*** Block opens ***

(** * multi-pacs-query: the federated reconciliation engine

    A shallow embedding of [multi_pacs_query17_exclude_en.py] and the
    properties of its filter policy, date partitioner, per-source
    orchestration, missing-series diff and row emission.

    Conventions of the embedding.
    - Python [str] values are [string]s; [str.upper] is modelled on the
      ASCII repertoire (DICOM code strings and unique identifiers are
      ASCII), bytes outside [a-z] are left unchanged.
    - A Python [set] of strings is a [gset string]; iterating over a set
      is [elements], whose order is unspecified, as in Python.
    - A Python [dict] is an insertion-ordered association list
      ([pydict]), since [dict.items()] is iterated by the program.
    - The protocol layer (association, C-FIND) is the class [Peers]:
      the program reads the attributes of the identifiers it receives,
      and a read may raise. [QueryClient] is the class of the peers
      whose identifiers all convert, so that no read raises. The calls
      made are recorded in a trace.
    - The secondaries, which the program queries in worker threads, are
      run one after the other in the order in which they complete.
    - The report file is the list of the lines written to it: the
      header and the rows handed to the writer, in order. *)

From Stdlib Require Import ZArith Ascii String List Lia.
From stdpp Require Import base decidable option list strings gmap sets sorting.

Local Open Scope string_scope.
Local Open Scope Z_scope.
Local Open Scope list_scope.

(** ** Strings *)

Definition upper_ascii (c : ascii) : ascii :=
  let n := N_of_ascii c in
  if ((97 <=? n) && (n <=? 122))%N then ascii_of_N (n - 32) else c.

(** [str.upper()] *)
Fixpoint upper (s : string) : string :=
  match s with
  | EmptyString => EmptyString
  | String c r => String (upper_ascii c) (upper r)
  end.

(** [sep.join(parts)] *)
Fixpoint join (sep : string) (parts : list string) : string :=
  match parts with
  | [] => ""
  | [p] => p
  | p :: rest => p +:+ sep +:+ join sep rest
  end.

*** Block closes ***

> BRIEF
Each line of the material above that includes the word "Local" counts once; give the total number alone.

> WRITTEN RESPONSE
3